Gowanus Brewery

American Wheat Beer – Started by Jeremy
February 25, 2008, 12:00 am
Filed under: all-grain, beer, brewing, recipe, wheat

I just finished brewing the American Wheat Beer that will be the model for my competition beer.

It comes from Northern Brewer which describes the beer as a “spritzy, refreshing warm-weather crowd-pleaser” with more hop character than its German counterpart and fermented with a milder-tasting yeast. To make it mine, I plan to do two or three things. I’ll adjust the grain bill and mash to produce a lighter, crisper beer. I’ll add a homegrown adjunct, probably heirloom raspberry. Also, I plan to grow hops this summer, but they won’t be ready for harvesting until the end of summer, which may be too late for competition.

The recipe is straight forward. It calls for four pounds each of Rahr White Wheat and Rahr 2-row Pale, and one ounce each of Willamette (60 minutes) and Cascade (15 minutes). The yeast used is Wyeast #1010 American Wheat Yeast. The recommended mash schedule is single-step at 153 degrees. The target original gravity is 1.040 and my actual was 1.038.

During the brew, I hit two major snags–one new, one old.

First, to bring the mash from the protease rest at around 125 degrees to the saccharization rest at 153 degrees, I added about four gallons of boiling water, which I should not have done. The temperature shot way up past 153 degrees to about 180. Visiting 180 degrees for enzymes is like staring at the sun for us. The water I added should have been at or below 200 degrees. Fortunately, I was able to bring temp down to the 150’s by adding an additional gallon of cold tap water. On the bright side, since my starting gravity turned out fine, I got to see first hand that grain enzymes are robust enough to handle an occasional screw up.
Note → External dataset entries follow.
(** The locator's failure is decryptSignature's. *)
Lemma decryptSignature_locator_fails (signature playerCode : string) (e : error) :
  extractDecryptFunction playerCode = Err e ->
  decryptSignature env signature playerCode = Err e.
Proof. unfold decryptSignature. by intros ->. Qed.

(** So is the failure to extract the function fragment. *)
Lemma decryptSignature_fragment_fails
    (signature playerCode funcName helperName : string) (e : error) :
  extractDecryptFunction playerCode = Ok (funcName, helperName) ->
  extractFullDecryptFunction playerCode funcName = Err e ->
  decryptSignature env signature playerCode = Err e.
Proof. unfold decryptSignature. intros -> H. simpl. by rewrite H. Qed.

End DecryptSignatureFacts.

(** C6 (as amended). With the names located and the function fragment
    extracted, decryptSignature starts from a fresh runtime, runs the helper
    fragment first when there is one, then the function fragment on the
    runtime so obtained, then the call of the function on the signature
    between double quotes; a failing helper or function fragment gives a load
    error, a failing call an invocation error, and otherwise the result is the
    string form of whatever value the call returned. *)
Theorem decryptSignature_sandbox_outcomes
    (env : Env) (signature playerCode funcName helperName funcCode : string) :
  extractDecryptFunction playerCode = Ok (funcName, helperName) ->
  extractFullDecryptFunction playerCode funcName = Ok funcCode ->
  let g := goja env in
  let helperCode := or_empty (extractHelperObject playerCode helperName) in
  let loaded_helper := RunString g (goja_New g) helperCode in
  let vm1 := if is_empty helperCode then goja_New g else loaded_helper.1 in
  let loaded_function := RunString g vm1 funcCode in
  let called :=
    RunString g loaded_function.1
      (funcName +:+ "(" +:+ dq +:+ signature +:+ dq +:+ ")") in
  (forall e, helperCode <> EmptyString -> loaded_helper.2 = Err e ->
     decryptSignature env signature playerCode
     = Err ("failed to execute helper code: " +:+ e)) /\
  (helperCode = EmptyString \/ is_ok loaded_helper.2 = true ->
   (forall e, loaded_function.2 = Err e ->
      decryptSignature env signature playerCode
      = Err ("failed to execute function code: " +:+ e)) /\
   (is_ok loaded_function.2 = true ->
    (forall e, called.2 = Err e ->
       decryptSignature env signature playerCode
       = Err ("failed to decrypt signature: " +:+ e)) /\
    (forall v, called.2 = Ok v ->
       decryptSignature env signature playerCode = Ok (Value_String g v)))).
Proof.
  intros Hloc Hfun g helperCode loaded_helper vm1 loaded_function called.
  assert (decryptSignature env signature playerCode =
          if negb (is_empty helperCode) && negb (is_ok loaded_helper.2) then
            match loaded_helper.2 with
            | Err e => Err ("failed to execute helper code: " +:+ e)
            | Ok _ => Err EmptyString
            end
          else
            match loaded_function.2, called.2 with
            | Err e, _ => Err ("failed to execute function code: " +:+ e)
            | Ok _, Err e => Err ("failed to decrypt signature: " +:+ e)
            | Ok _, Ok v => Ok (Value_String g v)
            end) as Hrun.
  { unfold decryptSignature. rewrite Hloc. simpl. rewrite Hfun. simpl.
    fold g helperCode. subst called loaded_function vm1 loaded_helper.
    unfold call_source.
    destruct (is_empty helperCode); simpl.
    - destruct (RunString g (goja_New g) funcCode) as [vm r]; simpl.
      destruct r as [v|e]; simpl; [| done].
      destruct (RunString g vm _) as [vm' r']. by destruct r'.
    - destruct (RunString g (goja_New g) helperCode) as [vm0 r0]; simpl.
      destruct r0 as [v0|e0]; simpl; [| done].
      destruct (RunString g vm0 funcCode) as [vm r]; simpl.
      destruct r as [v|e]; simpl; [| done].
      destruct (RunString g vm _) as [vm' r']. by destruct r'. }
  split.
  - intros e Hne He. rewrite Hrun, He.
    by rewrite (proj2 (is_empty_false _) Hne).
  - intros Hhelper.
    assert (negb (is_empty helperCode) && negb (is_ok loaded_helper.2) = false) as Hskip.
    { destruct Hhelper as [->| ->]; [done | by rewrite andb_false_r]. }
    rewrite Hrun, Hskip. split.
    + by intros e ->.
    + intros Hok. destruct (loaded_function.2) as [v1|e1]; [| discriminate].
      split; [by intros e -> | by intros v ->].
Qed.
Lemma after_batches (stocksChan : list StockOrError) (l : @Stocks.Loop R) :
  (length (Stocks.batch l) < 100)%nat ->
  let l' := after clock stocksChan l in
  let n := (length (Stocks.batch l) + length (records stocksChan))%nat in
  map (@length Stock) (Stocks.written (Stocks.l_world l'))
  = (map (@length Stock) (Stocks.written (Stocks.l_world l))
     ++ repeat 100%nat (n / 100))%list
  /\ length (Stocks.batch l') = (n mod 100)%nat.
Proof.
  revert l. induction stocksChan as [|x stocksChan IH]; intros l Hb; cbv zeta.
  - unfold after, records. cbn [fold_left filter length].
    rewrite Nat.add_0_r, Nat.div_small, Nat.mod_small by exact Hb.
    cbn [repeat]. now rewrite app_nil_r.
  - change (after clock (x :: stocksChan) l)
      with (after clock stocksChan (Stocks.processRecord clock l x)).
    cbn [records filter]. fold (records stocksChan).
    unfold Stocks.processRecord, isRecord.
    destruct (SError x) as [e|].
    + exact (IH (Stocks.mkLoop (Stocks.l_storage l)
                   (Stocks.logPrintf (Stocks.LogFetchError e) (Stocks.l_world l))
                   (Stocks.batch l) (Stocks.totalRecords l) (Stocks.newRecords l)) Hb).
    + pose proof (stamp_world clock (Stocks.l_storage l) (Stocks.l_world l)
                    (SStock x)) as Hw.
      destruct (Stocks.stamp _ _ _ _) as [[stock isNew] w]. destruct Hw as [_ Hw].
      cbn [length]. unfold len, Stocks.batchSize. rewrite length_app. cbn [length].
      rewrite Z.geb_leb.
      destruct (Z.leb_spec 100 (Z.of_nat (length (Stocks.batch l) + 1))) as [Hfull|Hfree].
      * pose proof (saveBatch_written Stocks.LogBatchError (Stocks.l_storage l)
                      (Stocks.batch l ++ [stock]) w) as Hs.
        destruct (Stocks.saveBatch _ _ _ _) as [st w']. cbn [snd] in Hs.
        specialize (IH (Stocks.mkLoop st w' [] (int_add (Stocks.totalRecords l) 1)
                          (if isNew then int_add (Stocks.newRecords l) 1
                           else Stocks.newRecords l))).
        cbn [Stocks.batch Stocks.l_world length] in IH.
        destruct IH as [IHw IHb]; [lia|].
        rewrite IHw, IHb, Hs, Hw, map_app, <- app_assoc.
        cbn [map app]. rewrite length_app. cbn [length].
        replace (length (Stocks.batch l) + S (length (records stocksChan)))%nat
          with (1 * 100 + length (records stocksChan))%nat by lia.
        rewrite Nat.div_add_l by lia.
        replace (1 * 100 + length (records stocksChan))%nat
          with (length (records stocksChan) + 1 * 100)%nat by lia.
        rewrite Nat.Div0.mod_add.
        replace (length (Stocks.batch l) + 1)%nat with 100%nat by lia.
        cbn [Nat.add repeat]. split; reflexivity.
      * specialize (IH (Stocks.mkLoop (Stocks.l_storage l) w (Stocks.batch l ++ [stock])
                          (int_add (Stocks.totalRecords l) 1)
                          (if isNew then int_add (Stocks.newRecords l) 1
                           else Stocks.newRecords l))).
        cbn [Stocks.batch Stocks.l_world] in IH. rewrite length_app in IH.
        cbn [length] in IH.
        destruct IH as [IHw IHb]; [lia|].
        rewrite IHw, IHb, Hw.
        replace (length (Stocks.batch l) + 1 + length (records stocksChan))%nat
          with (length (Stocks.batch l) + S (length (records stocksChan)))%nat by lia.
        split; reflexivity.
Qed.
Lemma normalize_joined (rs hs ps : list string) :
  rs <> [] -> ps <> [] ->
  Forall (fun s => proper_segment s = true) rs ->
  Forall (fun s => proper_segment s = true) hs ->
  Forall (fun s => proper_segment s = true) ps ->
  PosixPath.normalize (String.concat "/" (rs ++ hs ++ "" :: ps)%list)
  = String.concat "/" (rs ++ hs ++ ps)%list.
Proof.
  intros Hrs Hps Frs Fhs Fps.
  destruct rs as [|x rs']; [contradiction|].
  destruct (exists_last Hps) as (ps' & l & ->).
  apply Forall_cons_iff in Frs as [Hx Frs'].
  apply Forall_app in Fps as [Fps' Fl].
  apply Forall_cons_iff in Fl as [Hl _].
  replace ((x :: rs') ++ hs ++ "" :: ps' ++ [l])%list
    with (x :: (rs' ++ hs ++ "" :: ps') ++ [l])%list
    by (simpl; now rewrite <- !app_assoc).
  rewrite normalize_relative; [|exact Hx|exact Hl|].
  - rewrite !List.filter_app. simpl.
    rewrite !filter_proper by assumption.
    simpl. now rewrite <- !app_assoc.
  - apply Forall_app. split.
    + eapply Forall_impl; [exact Frs'|]. intros s Hs. now right.
    + apply Forall_app. split.
      * eapply Forall_impl; [exact Fhs|]. intros s Hs. now right.
      * constructor; [now left|].
        eapply Forall_impl; [exact Fps'|]. intros s Hs. now right.
Qed.

Lemma host_char_facts (c : ascii) :
  host_char c = true ->
  NodeUrl.nonHostChar c = false /\ NodeUrl.lower_char c = c
  /\ segment_char c = true /\ Ascii.eqb c "." = false.
Proof.
  destruct c as [[] [] [] [] [] [] [] []]; intros H; vm_compute in H;
    try discriminate H; vm_compute; repeat split.
Qed.

(** A character of such a host is kept by every step [url.parse] takes
    on a host name. *)
Lemma host_char_kept (c : ascii) :
  host_char c = true ->
  NodeUrl.hostEndingChar c = false /\ NodeUrl.deleted c = false
  /\ Ascii.eqb c ":" = false /\ NodeUrl.char_in "/\#?:" c = false
  /\ (127 <? NodeUrl.code c) = false /\ NodeUrl.forbiddenHostChar c = false
  /\ path_char c = true.
Proof.
  destruct c as [[] [] [] [] [] [] [] []]; intros H; vm_compute in H;
    try discriminate H; vm_compute; repeat split.
Qed.

Lemma host_chars_in (s : string) (c : ascii) :
  host_chars s = true -> In c (list_ascii_of_string s) -> host_char c = true.
Proof.
  induction s as [|c' s IH]; simpl; [contradiction|].
  intros H [<-|Hin]; apply andb_true_iff in H as [H1 H2]; auto.
Qed.

Lemma host_lower (s : string) : host_chars s = true -> NodeUrl.lower s = s.
Proof.
  induction s as [|c s IH]; [reflexivity|]. simpl. intros H.
  apply andb_true_iff in H as [Hc Hs].
  destruct (host_char_facts c Hc) as (_ & -> & _). now rewrite IH.
Qed.

Lemma host_path_chars (s : string) :
  host_chars s = true -> path_chars s = true.
Proof.
  induction s as [|c s IH]; [reflexivity|]. simpl. intros H.
  apply andb_true_iff in H as [Hc Hs]. unfold path_chars.
  rewrite string_forall_cons. destruct (host_char_kept c Hc) as (_ & _ & _ & _ & _ & _ & ->).
  now apply IH.
Qed.

Lemma string_exists_none (p : ascii -> bool) (s : string) :
  (forall c, In c (list_ascii_of_string s) -> p c = false) ->
  NodeUrl.string_exists p s = false.
Proof.
  intros H. unfold NodeUrl.string_exists.
  induction (list_ascii_of_string s) as [|c l IH]; [reflexivity|].
  simpl. rewrite (H c) by now left. apply IH.
  intros c' Hc'. apply H. now right.
Qed.

Lemma split_last_none (sep : ascii) (s : string) :
  (forall c, In c (list_ascii_of_string s) -> Ascii.eqb c sep = false) ->
  NodeUrl.split_last sep s = None.
Proof.
  induction s as [|c s IH]; [reflexivity|]. intros H. simpl.
  rewrite IH by (intros c' Hc'; apply H; now right).
  now rewrite (H c) by now left.
Qed.

Lemma split_on_none (sep : ascii) (s : string) :
  (forall c, In c (list_ascii_of_string s) -> Ascii.eqb c sep = false) ->
  NodeUrl.split_on sep s = [s].
Proof.
  induction s as [|c s IH]; [reflexivity|]. intros H. simpl.
  rewrite (H c) by (simpl; now left).
  rewrite IH by (intros c' Hc'; apply H; simpl; now right).
  reflexivity.
Qed.

Lemma host_not_ipv6 (s : string) :
  host_chars s = true -> NodeUrl.isIpv6Hostname s = false.
Proof.
  destruct s as [|c s]; [reflexivity|]. simpl host_chars. intros H.
  apply andb_true_iff in H as [Hc _].
  destruct c as [[] [] [] [] [] [] [] []]; vm_compute in Hc;
    try discriminate Hc; reflexivity.
Qed.

Lemma delete_controls_host (s x : string) :
  host_chars s = true ->
  NodeUrl.delete_controls (s +:+ String "/" x) = s +:+ String "/" x.
Proof.
  induction s as [|c s IH]; [reflexivity|]. simpl host_chars. intros H.
  apply andb_true_iff in H as [Hc Hs].
  destruct (host_char_kept c Hc) as (He & Hd & _).
  rewrite append_cons. cbn [NodeUrl.delete_controls].
  rewrite He, Hd. now rewrite IH.
Qed.

(** The host name [url.parse] reads where such a host is followed by a
    path. *)
Lemma host_name_kept (host x : string) :
  host_chars host = true ->
  (String.length host <= NodeUrl.hostnameMaxLen)%nat ->
  NodeUrl.host_name (host +:+ String "/" x) = Ok (Some host, String "/" x).
Proof.
  intros Hh Hlen. unfold NodeUrl.host_name.
  rewrite break_at_free.
  2:{ intros c Hc. apply (host_char_facts c (host_chars_in host c Hh Hc)). }
  rewrite break_at_stop by reflexivity. cbn [fst snd].
  rewrite append_empty.
  assert (Hport : NodeUrl.parseHost host = host).
  { unfold NodeUrl.parseHost. rewrite split_last_none; [reflexivity|].
    intros c Hc. apply (host_char_kept c (host_chars_in host c Hh Hc)). }
  rewrite Hport, (host_not_ipv6 host Hh). cbv iota.
  assert (Hget : NodeUrl.getHostname host (String "/" x)
                 = (host, String "/" x)).
  { unfold NodeUrl.getHostname. rewrite break_at_none; [reflexivity|].
    intros c Hc. apply (host_char_kept c (host_chars_in host c Hh Hc)). }
  rewrite Hget. cbv beta iota.
  apply Nat.ltb_ge in Hlen. rewrite Hlen, (host_lower host Hh).
  destruct (String.eqb_spec host "") as [->|Hne]; [reflexivity|].
  cbn [andb].
  assert (Hascii : NodeUrl.toASCII host = host).
  { unfold NodeUrl.toASCII. rewrite split_on_none.
    - cbn [map]. rewrite string_exists_none; [reflexivity|].
      intros c Hc. apply (host_char_kept c (host_chars_in host c Hh Hc)).
    - intros c Hc. apply (host_char_facts c (host_chars_in host c Hh Hc)). }
  rewrite Hascii.
  destruct (String.eqb_spec host "") as [->|_]; [contradiction|].
  rewrite string_exists_none; [reflexivity|].
  intros c Hc. apply (host_char_kept c (host_chars_in host c Hh Hc)).
Qed.

Lemma host_free (s : string) (c : ascii) :
  host_chars s = true -> In c (list_ascii_of_string s) ->
  NodeUrl.nonHostChar c = false.
Proof.
  induction s as [|c' s IH]; simpl; [contradiction|].
  intros H [<-|Hin]; apply andb_true_iff in H as [H1 H2]; auto.
  apply (host_char_facts c' H1).
Qed.

Lemma host_proper (s : string) :
  host_chars s = true -> s <> "" -> proper_segment s = true.
Proof.
  intros H Hne. unfold proper_segment.
  destruct s as [|c s]; [contradiction|].
  simpl in H. apply andb_true_iff in H as [Hc Hs].
  destruct (host_char_facts c Hc) as (_ & _ & Hseg & Hdot).
  assert (Hchars : segment_chars (String c s) = true).
  { simpl. rewrite Hseg. simpl. clear -Hs.
    induction s as [|c' s IH]; [reflexivity|].
    simpl in *. apply andb_true_iff in Hs as [Hc' Hs].
    destruct (host_char_facts c' Hc') as (_ & _ & -> & _). simpl. auto. }
  rewrite Hchars. simpl. now rewrite Hdot.
Qed.
(** * html-minimizer-webpack-plugin: the optimize pass of [src/index.js]

    A shallow embedding of [HtmlMinimizerPlugin]: its constructor, the
    diagnostics builders [buildWarning] and [buildError], the worker sizing
    of [getAvailableNumberOfCores], and the [optimize] routine with its
    cache lookups, lazily created worker pool and throttled task list.

    Asynchronous tasks are modelled as resumable bodies: a task runs
    atomically from one [await] to the next, and a schedule decides which
    suspended task is resumed next.  Everything proved about a pass is
    proved for every schedule. *)

From stdpp Require Import gmap strings list fin_maps.
From Stdlib Require Import ZArith Lia.

Open Scope Z_scope.

(** ** JavaScript values that reach the diagnostics builders *)

(** A warning or error handed to [buildWarning] / [buildError]: a string,
    or an object with optional [message] and [stack] properties, which may
    be an instance of [Error]; [toString] is what its [toString()] method
    returns.  These are the values the two builders tell apart
    ([typeof error === "string"], [instanceof Error], [error.stack],
    [error.message]); [null] and [undefined] are not among them. *)
Inductive JsValue :=
| JString (s : string)
| JObject (isError : bool) (message : option string) (stack : option string)
          (toString : string).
The second issue I ran into I dealt with in my last batch. I just couldn’t get the wort cooled fast enough towards the end of the brew. Instead of hauling the MegaPot up to the bathtub this time, I let it cool on the range down to about 180 and drained it to the primary fermenter, a plastic bucket. I sealed it, put an empty water lock in place with tin foil wrapped around it, and just let it sit overnight to cool slowly. When I got up this morning, the wort was near room temperature and I was able to pitch the yeast. This isn’t ideal, but, as long as we can avoid contamination, I think it may be our best bet for the time being.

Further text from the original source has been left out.